Please note that the models saved for each experiment were deleted from the [experiments_finetuning managed folder](managed_folder:UHpAVvLA) to make this example project easier to download. **As a result, models cannot directly deployed from the Experiment Tracking page**. This would however be possible if the experiments are run again.

## Zero-shot text classification

### Natural language inference

In the zero-shot setting, no training example is available at inference time but we can still take advantage of large models trained on massive and diverse training datasets. For example, one zero-shot approach leverages **natural language inference** models.

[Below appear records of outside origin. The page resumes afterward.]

Lemma read_le_from data n : Forall is_byte data -> forall i acc, (i + n <= length data)%nat -> 0 <= acc < 2 ^ (Z.of_nat i * 8) ->
  let r := foldl (fun value i => Z.lor value (Z.shiftl (nth i data 0) (Z.of_nat i * 8))) acc (seq i n) in
  r = acc + 2 ^ (Z.of_nat i * 8) * le_value (take n (drop i data)) /\ 0 <= r < 2 ^ (Z.of_nat (i + n) * 8).
Proof.
  intros Hb. induction n as [|n IH]; intros i acc Hl Ha; cbn [seq foldl].
  { cbv zeta. unfold le_value. cbn [take foldr]. rewrite Z.mul_0_r, Z.add_0_r, Nat.add_0_r. done. }
  destruct (lookup_lt_is_Some_2 data i ltac:(lia)) as [b Hi]. pose proof (Forall_lookup_1 _ _ _ _ Hb Hi) as Hbyte. unfold is_byte in Hbyte.
  rewrite (nth_lookup_Some _ _ _ _ Hi), le_step by lia.
  assert (Hp : 2 ^ (Z.of_nat (S i) * 8) = 2 ^ (Z.of_nat i * 8) * 256) by (replace (Z.of_nat (S i) * 8) with (Z.of_nat i * 8 + 8) by lia; by rewrite Z.pow_add_r by lia).
  destruct (IH (S i) (acc + b * 2 ^ (Z.of_nat i * 8)) ltac:(lia) ltac:(nia)) as [-> Hr]. rewrite (drop_S _ _ _ Hi). cbn [take le_value foldr].
  fold (le_value (take n (drop (S i) data))). replace (i + S n)%nat with (S i + n)%nat by lia. split; [rewrite Hp; lia|done].
Qed.

Lemma read_u64_le_value data : (8 <= length data)%nat -> Forall is_byte data ->
  read_u64_le data = le_value (take 8 data) /\ is_u64 (read_u64_le data).
Proof.
  intros Hl Hb. destruct (read_le_from data 8 Hb 0 0 ltac:(lia) ltac:(cbn; lia)) as [He Hr]. unfold read_u64_le.
  cbn [Nat.add] in Hr. rewrite He in Hr |- *. rewrite drop_0 in *. change (2 ^ (Z.of_nat 0 * 8)) with 1 in *. change (2 ^ (Z.of_nat 8 * 8)) with 18446744073709551616 in Hr.
  unfold is_u64, u64_max. lia.
Qed.

(** ** The directory *)

(** What a parser of JSON promises of its unsigned integers. *)
Fixpoint json_unsigned (v : Json) : Prop :=
  match v with
  | JUnsigned u => is_u64 u
  | JArray items => (fix all (items : list Json) : Prop := match items with [] => True | x :: items' => json_unsigned x /\ all items' end) items
  | JObject items =>
      (fix all (items : list (list Z * Json)) : Prop := match items with [] => True | x :: items' => json_unsigned x.2 /\ all items' end) items
  | _ => True
  end.

Lemma json_unsigned_array items v : json_unsigned (JArray items) -> v ∈ items -> json_unsigned v.
Proof. induction items as [|x items IH]; intros H Hin; [by apply elem_of_nil in Hin|]. destruct H as [Hx H]. apply elem_of_cons in Hin as [->|Hin]; [done|by apply IH]. Qed.
Lemma json_unsigned_object items field v : json_unsigned (JObject items) -> json_find field items = Some v -> json_unsigned v.
Proof.
  induction items as [|[k x] items IH]; intros H Hf; [done|]. destruct H as [Hx H]. cbn in Hf. destruct (bool_decide _); [by injection Hf as <-|by apply IH].
Qed.

(** The entry of an object in the directory: a JSON object with these members. *)
Definition has_member (items : list (list Z * Json)) (field : list Z) (v : Json) : Prop := json_find field items = Some v.

Definition tensor_entry (t : TensorDescriptor) (value : Json) : Prop := exists items,
  value = JObject items /\ length items = 7%nat /\ has_member items (bytes_of "kind") (JString (bytes_of "tensor")) /\
  td_name t <> [] /\ has_member items (bytes_of "name") (JString (td_name t)) /\
  has_member items (bytes_of "format") (JString (format_name (td_format t))) /\
  has_member items (bytes_of "layout") (JString (layout_name (td_layout t))) /\
  has_member items (bytes_of "offset") (JUnsigned (td_offset t)) /\
  has_member items (bytes_of "bytes") (JUnsigned (td_bytes t)) /\ td_bytes t <> 0 /\
  has_member items (bytes_of "shape") (JArray (JUnsigned <$> td_shape t)) /\ Forall (fun d => d <> 0) (td_shape t) /\
  tensor_encoded_size (td_layout t) (td_format t) (td_shape t) = Ok (td_bytes t).

Definition resource_entry (r : ResourceDescriptor) (value : Json) : Prop := exists items,
  value = JObject items /\ length items = 5%nat /\ has_member items (bytes_of "kind") (JString (bytes_of "resource")) /\
  rd_name r <> [] /\ has_member items (bytes_of "name") (JString (rd_name r)) /\
  has_member items (bytes_of "encoding") (JString (encoding_name (rd_encoding r))) /\
  has_member items (bytes_of "offset") (JUnsigned (rd_offset r)) /\
  has_member items (bytes_of "bytes") (JUnsigned (rd_bytes r)) /\ rd_bytes r <> 0.

Definition object_entry (o : ObjectDescriptor) (value : Json) : Prop :=
  match o with TensorObject t => tensor_entry t value | ResourceObject r => resource_entry r value end.

Lemma parse_format_Ok s f : parse_format s = Ok f <-> s = format_name f.
Proof.
  split; [|intros ->; by destruct f]. unfold parse_format. repeat (case_bool_decide as E; [subst s; by intros [= <-]|clear E]). done.
Qed.
Lemma parse_layout_Ok s l : parse_layout s = Ok l <-> s = layout_name l.
Proof.
  split; [|intros ->; by destruct l]. unfold parse_layout. repeat (case_bool_decide as E; [subst s; by intros [= <-]|clear E]). done.
Qed.
Lemma parse_encoding_Ok s e : parse_encoding s = Ok e <-> s = encoding_name e.
Proof. split; [|intros ->; by destruct e]. unfold parse_encoding. case_bool_decide as E; [subst s; by intros [= <-]|done]. Qed.
Lemma artifact_string_Ok v s : artifact_string v = Ok s <-> v = JString s /\ s <> [].
Proof.
  unfold artifact_string. destruct v; try (split; [done|by intros [? _]]). case_bool_decide as E; cbn.
  - split; [done|]. by intros [[= ->] ?].
  - split; [by intros [= <-]|by intros [[= ->] _]].
Qed.
Lemma require_unsigned_Ok v positive u : require_unsigned v positive = Ok u <-> v = JUnsigned u /\ (positive = true -> u <> 0).
Proof.
  unfold require_unsigned. destruct v; try (split; [done|by intros [? _]]). destruct positive; cbn; [destruct (Z.eqb_spec u0 0); cbn|].
  - split; [done|]. intros [[= ->] H]. by specialize (H eq_refl).
  - split; [by intros [= <-]|by intros [[= ->] _]].
  - split; [by intros [= <-]|by intros [[= ->] _]].
Qed.

Lemma member_Ok {A} items field (read : Json -> result A) a :
  member (JObject items) field read = Ok a <-> exists v, has_member items field v /\ read v = Ok a.
Proof.
  unfold member, json_at, has_member. cbn [json_field]. destruct (json_find field items) as [v|]; cbn; [|split; [done|by intros (? & ? & _)]].
  split; [by exists v|]. by intros (v' & [= ->] & ?).
Qed.

Lemma require_members_Ok value members : require_members value members = Ok tt <->
  exists items, value = JObject items /\ length items = length members /\ Forall (fun m => exists v, has_member items m v) members.
Proof.
  unfold require_members. destruct value; try (split; [done|by intros (? & ? & _)]). rewrite rbind_Ok. unfold has_member.
  assert (Hi : riter (fun m => throw_if (negb (is_some (json_find m items))) ArtifactError) members = Ok tt <->
    Forall (fun m => exists v, json_find m items = Some v) members).
  { induction members as [|m members IH]; cbn; [split; [constructor|done]|]. rewrite rbind_Ok, Forall_cons, <- IH. split.
    - intros (u & Hu & H). split; [|done]. destruct (json_find m items) as [v|]; [by exists v|done].
    - intros [(v & Hv) H]. exists tt. by rewrite Hv. }
  split.
  - intros (u & Hu%throw_if_Ok & H). apply negb_false_iff, Nat.eqb_eq in Hu. exists items. split; [done|]. split; [done|]. by apply Hi.
  - intros (items' & [= <-] & Hl & H). exists tt. split; [|by apply Hi]. apply throw_if_Ok. by rewrite Hl, Nat.eqb_refl.
Qed.

Lemma read_shape_Ok dims shape : rmapM (fun dim => require_unsigned dim true) dims = Ok shape <->
  dims = JUnsigned <$> shape /\ Forall (fun d => d <> 0) shape.
Proof.
  rewrite rmapM_Forall2. split.
  - induction 1 as [|v d dims shape H _ [-> IH]]; [done|]. apply require_unsigned_Ok in H as [-> Hd]. split; [done|]. constructor; [by apply Hd|done].
  - intros [-> H]. induction H as [|d shape Hd _ IH]; constructor; [|done]. apply require_unsigned_Ok. by split.
Qed.

Lemma member_run {A} items field (read : Json -> result A) v : has_member items field v -> member (JObject items) field read = read v.
Proof. unfold member, json_at, has_member. cbn [json_field]. by intros ->. Qed.

Lemma parse_tensor_Ok items t : has_member items (bytes_of "kind") (JString (bytes_of "tensor")) ->
  parse_tensor (JObject items) = Ok t <-> tensor_entry t (JObject items).
Proof.
  intros Hkind. unfold parse_tensor, tensor_entry. split.
  - intros H. rinv. destruct v. apply require_members_Ok in Hv as (items' & [= <-] & Hl & _).
    apply member_Ok in Hv0 as (x0 & M0 & [-> Hn]%artifact_string_Ok). apply member_Ok in Hv1 as (x1 & M1 & H1). rinv.
    apply artifact_string_Ok in Hv as [-> _]. apply parse_format_Ok in H1 as ->.
    apply member_Ok in Hv2 as (x2 & M2 & H2). rinv. apply artifact_string_Ok in Hv as [-> _]. apply parse_layout_Ok in H2 as ->.
    apply member_Ok in Hv3 as (x3 & M3 & [-> _]%require_unsigned_Ok). apply member_Ok in Hv4 as (x4 & M4 & [-> Hb]%require_unsigned_Ok).
    unfold json_at in Hv5. cbn [json_field] in Hv5. destruct (json_find _ items) as [x5|] eqn:M5; [|done]. injection Hv5 as <-.
    destruct x5; try done. apply read_shape_Ok in Hv6 as [-> Hs]. subst t. cbn [td_name td_format td_layout td_offset td_bytes td_shape].
    exists items. split_and!; try done; [by apply Hb|congruence].
  - intros (items' & [= <-] & Hl & _ & Hn & M0 & M1 & M2 & M3 & M4 & Hb & M5 & Hs & Hsize). destruct t as [name shape format layout offset bytes].
    cbn [td_name td_format td_layout td_offset td_bytes td_shape] in *.
    rewrite (proj2 (require_members_Ok _ tensor_members)).
    2: { exists items. split; [done|]. split; [done|]. unfold tensor_members. repeat constructor; eauto. }
    cbn [rbind]. rewrite (member_run _ _ _ _ M0), (proj2 (artifact_string_Ok _ name)) by done. cbn [rbind].
    rewrite (member_run _ _ _ _ M1), (proj2 (artifact_string_Ok _ (format_name format))) by (split; [done|by destruct format]). cbn [rbind].
    rewrite (proj2 (parse_format_Ok _ format)) by done. cbn [rbind].
    rewrite (member_run _ _ _ _ M2), (proj2 (artifact_string_Ok _ (layout_name layout))) by (split; [done|by destruct layout]). cbn [rbind].
    rewrite (proj2 (parse_layout_Ok _ layout)) by done. cbn [rbind].
    rewrite (member_run _ _ _ _ M3), (proj2 (require_unsigned_Ok _ _ offset)) by done. cbn [rbind].
    rewrite (member_run _ _ _ _ M4), (proj2 (require_unsigned_Ok _ _ bytes)) by done. cbn [rbind].
    unfold json_at. cbn [json_field]. rewrite M5. cbn [rbind]. rewrite (proj2 (read_shape_Ok _ shape)) by done. cbn [rbind].
    rewrite Hsize. cbn [rbind]. by rewrite Z.eqb_refl.
Qed.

In a natural language inference task, we are given a **premise** and a **hypothesis** and we need to determine whether the premise entails, contradicts or is neutral with regard to the hypothesis. Let's assume that we have a model trained on natural language inference. How can we use it for our text classification task? We can simply take the text passage to classify as the premise and define one hypothesis per class: "This text is about Cell Phones and Accessories", "This text is about Digital Music"...

For all combinations of the premise and a hypothesis, we then just need to use a model fine-tuned on a natural language inference task to assess to what extent the premise entails the hypothesis and select the class with the highest score.

This is [implemented](recipe:compute_test_scored_zero-shot_nli) in the [5. Zero-shot: natural language inference](flow_zone:Fdib2zv) Flow zone with decent results given the lack of training examples: **F1 score** of **0.63** and **ROC AUC** of **0.90**.

### In-context learning with ChatGPT

A completely different approach is to leverage a large autoregressive **language model** like GPT-3, GPT-4 or ChatGPT. Autoregressive language models are models estimating the probability of the next token (a word or part of a word) given all the preceding tokens. This allows them to generate credible texts and, if they have been trained at a sufficiently large scale, they can effectively perform natural language processing tasks even without training examples.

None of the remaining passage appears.